_What you have to do_
Search the listing below for the line containing "Lemma elem_of_denied_instances ctype". From there through the line containing "destruct (eqs _ _) eqn:Ho.", transcribe every line exactly, both ends included.

_Records for processing_
(* ===== verification/Access.v ===== *)
(** * Per-credential backend denials (access.rs)

    A row [(credential_type, credential_id, instance_id)] denies one backend to
    one credential; the row's [user_id] is not part of the key. *)

From S2P Require Import Prelude Strs Schema External Fixtures.
Open Scope string_scope.
Open Scope hub_scope.

Module access.

Definition OAUTH : string := "oauth".
Definition PAT : string := "pat".

(** The rows of one credential. *)
Definition for_credential (ctype cid : string) (k : string * string * string) (_ : denial.t)
    : bool := eqs k.1.1 ctype && eqs k.1.2 cid.

Definition denied_instances (ctype cid : string) (d : Db) : gset string :=
  set_map (λ k, k.2) (dom (matching (for_credential ctype cid) d.(credential_backend_denials))).

Definition clear_for_credential (ctype cid : string) : M Db anyhow unit :=
  modify (set_credential_backend_denials (without (for_credential ctype cid))).

(** [INSERT OR IGNORE ... SELECT ... WHERE id = ? AND user_id = ?]. *)
Definition insert_denial (uid ctype cid : string) (now : Z) (iid : string)
    : M Db anyhow unit := λ d,
  match d.(user_server_instances) !! iid with
  | Some r =>
      if eqs r.(instance.user_id) uid then
        match d.(credential_backend_denials) !! (ctype, cid, iid) with
        | Some _ => (Ok tt, d)
        | None =>
            if decide (known d.(users) uid) then
              (Ok tt, set_credential_backend_denials
                (insert (ctype, cid, iid)
                  {| denial.user_id := uid; denial.created_at := now |}) d)
            else (Err (ForeignKey "credential_backend_denials.user_id"), d)
        end
      else (Ok tt, d)
  | None => (Ok tt, d)
  end.

Definition set_denials (uid ctype cid : string) (denied : list string) (now : Z)
    : M Db anyhow unit :=
  transaction
    (clear_for_credential ctype cid ;;;
     for_each (insert_denial uid ctype cid now) denied).

(** ** Facts *)
Lemma elem_of_denied_instances ctype cid d i :
  i ∈ denied_instances ctype cid d ↔ is_Some (d.(credential_backend_denials) !! (ctype, cid, i)).
Proof.
  unfold denied_instances. rewrite elem_of_map. split.
  - intros ([[a b] c] & -> & [r Hr]%elem_of_dom). cbn.
    apply map_lookup_filter_Some in Hr as [Hr Hm]. unfold for_credential in Hm. cbn in Hm.
    apply andb_true_iff in Hm as [->%eqs_true ->%eqs_true]. by exists r.
  - intros [r Hr]. exists (ctype, cid, i). split; [done|].
    apply elem_of_dom. exists r. apply map_lookup_filter_Some. split; [done|].
    unfold for_credential. cbn. by rewrite !eqs_refl.
Qed.

Lemma wf_clear_for_credential ctype cid : preserves wf (clear_for_credential ctype cid).
Proof. intros d Hwf. cbn. wf_table Hwf. Qed.
Lemma wf_insert_denial uid ctype cid now iid : preserves wf (insert_denial uid ctype cid now iid).
Proof.
  intros d Hwf. unfold insert_denial. destruct (_ !! iid) as [r|] eqn:Hr; [|done].
  destruct (eqs _ _) eqn:Ho; [|done]. apply eqs_true in Ho.
  destruct (_ !! (ctype, cid, iid)); [done|]. destruct (decide _) as [Hk|]; [|done].
  wf_table Hwf. apply rows_insert; [done|]. cbn. split; [done|]. by exists r.
Qed.
#[global] Hint Resolve wf_clear_for_credential wf_insert_denial : hub.
Lemma wf_set_denials uid ctype cid l now : preserves wf (set_denials uid ctype cid l now).
Proof. unfold set_denials. auto with hub. Qed.
#[global] Hint Resolve wf_set_denials : hub.

(** One insertion, on a consistent database: it succeeds, and the credential's
    set grows by the instance exactly when the user owns it. *)
Lemma insert_denial_run uid ctype cid now iid d :
  wf d →
  ∃ d', insert_denial uid ctype cid now iid d = (Ok tt, d') ∧
    d'.(users) = d.(users) ∧ d'.(user_server_instances) = d.(user_server_instances) ∧
    (∀ i, is_Some (d'.(credential_backend_denials) !! (ctype, cid, i)) ↔
       is_Some (d.(credential_backend_denials) !! (ctype, cid, i)) ∨
       i = iid ∧ owns_instance d uid i) ∧
    (∀ k, k.1 ≠ (ctype, cid) →
       d'.(credential_backend_denials) !! k = d.(credential_backend_denials) !! k).
Proof.
  intros Hwf. unfold insert_denial, owns_instance.
  destruct (d.(user_server_instances) !! iid) as [r|] eqn:Hr.
  2: { exists d. split_and!; try done. naive_solver. }
  destruct (eqs _ _) eqn:Ho.
  2: { apply eqs_false in Ho. exists d. split_and!; try done. naive_solver. }
  apply eqs_true in Ho.
  destruct (_ !! (ctype, cid, iid)) as [w|] eqn:Hd.
  { exists d. split_and!; try done. intros i. split; [by left|].
    intros [?|[-> _]]; [done|]. by exists w. }
  rewrite decide_True by (rewrite <- Ho; by apply (wf_inst_user _ Hwf iid)).
  eexists. split_and!; [done..| |]; cbn.
  - intros i. destruct (decide (i = iid)) as [->|Hne].
    + rewrite lookup_insert_eq. split; [|by eexists]. intros _. right. eauto.
    + rewrite lookup_insert_ne by congruence. naive_solver.
  - intros k Hk. rewrite lookup_insert_ne; [done|]. by intros <-.
Qed.

Lemma insert_denials_run uid ctype cid now l d :
  wf d →
  ∃ d', for_each (insert_denial uid ctype cid now) l d = (Ok tt, d') ∧
    (∀ i, is_Some (d'.(credential_backend_denials) !! (ctype, cid, i)) ↔
       is_Some (d.(credential_backend_denials) !! (ctype, cid, i)) ∨
       i ∈ l ∧ owns_instance d uid i) ∧
    (∀ k, k.1 ≠ (ctype, cid) →
       d'.(credential_backend_denials) !! k = d.(credential_backend_denials) !! k).
Proof.
  revert d. induction l as [|j l IH]; intros d Hwf.
  { exists d. split_and!; try done. intros i. rewrite elem_of_nil. naive_solver. }
  destruct (insert_denial_run uid ctype cid now j d Hwf) as (d1 & E & Hu & Hi & Hs & Ho).
  assert (wf d1) as Hwf1.
  { pose proof (wf_insert_denial uid ctype cid now j d Hwf). by rewrite E in H. }
  destruct (IH d1 Hwf1) as (d2 & E2 & Hs2 & Ho2).
  exists d2. split_and!.
  - cbn. unfold bind. by rewrite E.
  - intros i. rewrite Hs2, Hs, elem_of_cons. unfold owns_instance. rewrite Hi. naive_solver.
  - intros k Hk. by rewrite Ho2, Ho.
Qed.

(** Replacing a credential's denials always succeeds, stores exactly the
    requested backends that the acting user owns, and leaves the denials of
    every other credential alone. *)
Theorem set_denials_spec uid ctype cid denied now d :
  wf d →
  ∃ d', set_denials uid ctype cid denied now d = (Ok tt, d') ∧
    (∀ i, i ∈ denied_instances ctype cid d' ↔ i ∈ denied ∧ owns_instance d uid i) ∧
    (∀ k, k.1 ≠ (ctype, cid) →
       d'.(credential_backend_denials) !! k = d.(credential_backend_denials) !! k).
Proof.
  intros Hwf.
  pose proof (wf_clear_for_credential ctype cid d Hwf) as Hwf1.
  destruct (insert_denials_run uid ctype cid now denied _ Hwf1) as (d' & E & Hs & Ho).
  exists d'. unfold set_denials, transaction, bind, clear_for_credential, modify in *.
  cbn in *. rewrite E. split_and!; [done|..].
  - intros i. rewrite elem_of_denied_instances, Hs. unfold owns_instance. cbn.
    split; [|by right]. intros [[r Hr]|?]; [|done]. exfalso.
    apply without_Some in Hr as [_ Hr]. unfold for_credential in Hr. cbn in Hr.
    by rewrite !eqs_refl in Hr.
  - intros [[a b] c] Hk. rewrite Ho by done. cbn in Hk.
    apply option_eq. intros r. rewrite without_Some. split; [by intros []|].
    intros Hr. split; [done|]. unfold for_credential, eqs. cbn.
    apply andb_false_iff. destruct (decide (a = ctype)) as [->|]; [right|left];
      apply bool_decide_eq_false; [by intros ->|done].
Qed.

(** The denials of a credential id are one set for all accounts: when one
    user saves denials for an OAuth client, the denials another user had set
    for the same client are gone, so that client reaches those backends again. *)
Theorem set_denials_erases_other_user alice bob ctype cid denied now d i :
  wf d → alice ≠ bob → owns_instance d bob i →
  i ∈ denied_instances ctype cid d →
  i ∉ denied_instances ctype cid (set_denials alice ctype cid denied now d).2.
Proof.
  intros Hwf Hne (r & Hr & Hb) _.
  pose proof (wf_clear_for_credential ctype cid d Hwf) as Hwf1.
  destruct (insert_denials_run alice ctype cid now denied _ Hwf1) as (d' & E & Hs & _).
  unfold set_denials, transaction, bind, clear_for_credential, modify in *.
  cbn in *. rewrite E. cbn. rewrite elem_of_denied_instances, Hs. unfold owns_instance. cbn.
  intros [[w Hw]|[_ (r' & Hr' & Ha)]]; [|congruence].
  apply without_Some in Hw as [_ Hw]. unfold for_credential in Hw. cbn in Hw.
  by rewrite !eqs_refl in Hw.
Qed.

(** *** Witnesses *)
Lemma set_denials_spec_witness :
  ∃ d', set_denials "u" OAUTH "client" ["i"; "zz"] 7 db2 = (Ok tt, d') ∧
    (∀ i, i ∈ denied_instances OAUTH "client" d' ↔ i ∈ ["i"; "zz"] ∧ owns_instance db2 "u" i) ∧
    (∀ k, k.1 ≠ (OAUTH, "client") →
       d'.(credential_backend_denials) !! k = db2.(credential_backend_denials) !! k).
Proof. exact (set_denials_spec "u" OAUTH "client" ["i"; "zz"] 7 db2 wf_db2). Defined.

Definition db3 : Db := (set_denials "u" OAUTH "client" ["i"] 7 db2).2.
Lemma wf_db3 : wf db3.
Proof. apply wf_set_denials, wf_db2. Qed.
Lemma set_denials_erases_other_user_witness :
  "i" ∉ denied_instances OAUTH "client" (set_denials "root" OAUTH "client" [] 8 db3).2.
Proof.
  apply (set_denials_erases_other_user "root" "u" OAUTH "client" [] 8 db3 "i" wf_db3).
  - discriminate.
  - exists inst0. split; reflexivity.
  - apply elem_of_denied_instances. vm_compute. eexists. reflexivity.
Defined.

End access.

_Final answer_
Lemma elem_of_denied_instances ctype cid d i :
  i ∈ denied_instances ctype cid d ↔ is_Some (d.(credential_backend_denials) !! (ctype, cid, i)).
Proof.
  unfold denied_instances. rewrite elem_of_map. split.
  - intros ([[a b] c] & -> & [r Hr]%elem_of_dom). cbn.
    apply map_lookup_filter_Some in Hr as [Hr Hm]. unfold for_credential in Hm. cbn in Hm.
    apply andb_true_iff in Hm as [->%eqs_true ->%eqs_true]. by exists r.
  - intros [r Hr]. exists (ctype, cid, i). split; [done|].
    apply elem_of_dom. exists r. apply map_lookup_filter_Some. split; [done|].
    unfold for_credential. cbn. by rewrite !eqs_refl.
Qed.

Lemma wf_clear_for_credential ctype cid : preserves wf (clear_for_credential ctype cid).
Proof. intros d Hwf. cbn. wf_table Hwf. Qed.
Lemma wf_insert_denial uid ctype cid now iid : preserves wf (insert_denial uid ctype cid now iid).
Proof.
  intros d Hwf. unfold insert_denial. destruct (_ !! iid) as [r|] eqn:Hr; [|done].
  destruct (eqs _ _) eqn:Ho; [|done]. apply eqs_true in Ho.
  destruct (_ !! (ctype, cid, iid)); [done|]. destruct (decide _) as [Hk|]; [|done].
  wf_table Hwf. apply rows_insert; [done|]. cbn. split; [done|]. by exists r.
Qed.
#[global] Hint Resolve wf_clear_for_credential wf_insert_denial : hub.
Lemma wf_set_denials uid ctype cid l now : preserves wf (set_denials uid ctype cid l now).
Proof. unfold set_denials. auto with hub. Qed.
#[global] Hint Resolve wf_set_denials : hub.

(** One insertion, on a consistent database: it succeeds, and the credential's
    set grows by the instance exactly when the user owns it. *)
Lemma insert_denial_run uid ctype cid now iid d :
  wf d →
  ∃ d', insert_denial uid ctype cid now iid d = (Ok tt, d') ∧
    d'.(users) = d.(users) ∧ d'.(user_server_instances) = d.(user_server_instances) ∧
    (∀ i, is_Some (d'.(credential_backend_denials) !! (ctype, cid, i)) ↔
       is_Some (d.(credential_backend_denials) !! (ctype, cid, i)) ∨
       i = iid ∧ owns_instance d uid i) ∧
    (∀ k, k.1 ≠ (ctype, cid) →
       d'.(credential_backend_denials) !! k = d.(credential_backend_denials) !! k).
Proof.
  intros Hwf. unfold insert_denial, owns_instance.
  destruct (d.(user_server_instances) !! iid) as [r|] eqn:Hr.
  2: { exists d. split_and!; try done. naive_solver. }
  destruct (eqs _ _) eqn:Ho.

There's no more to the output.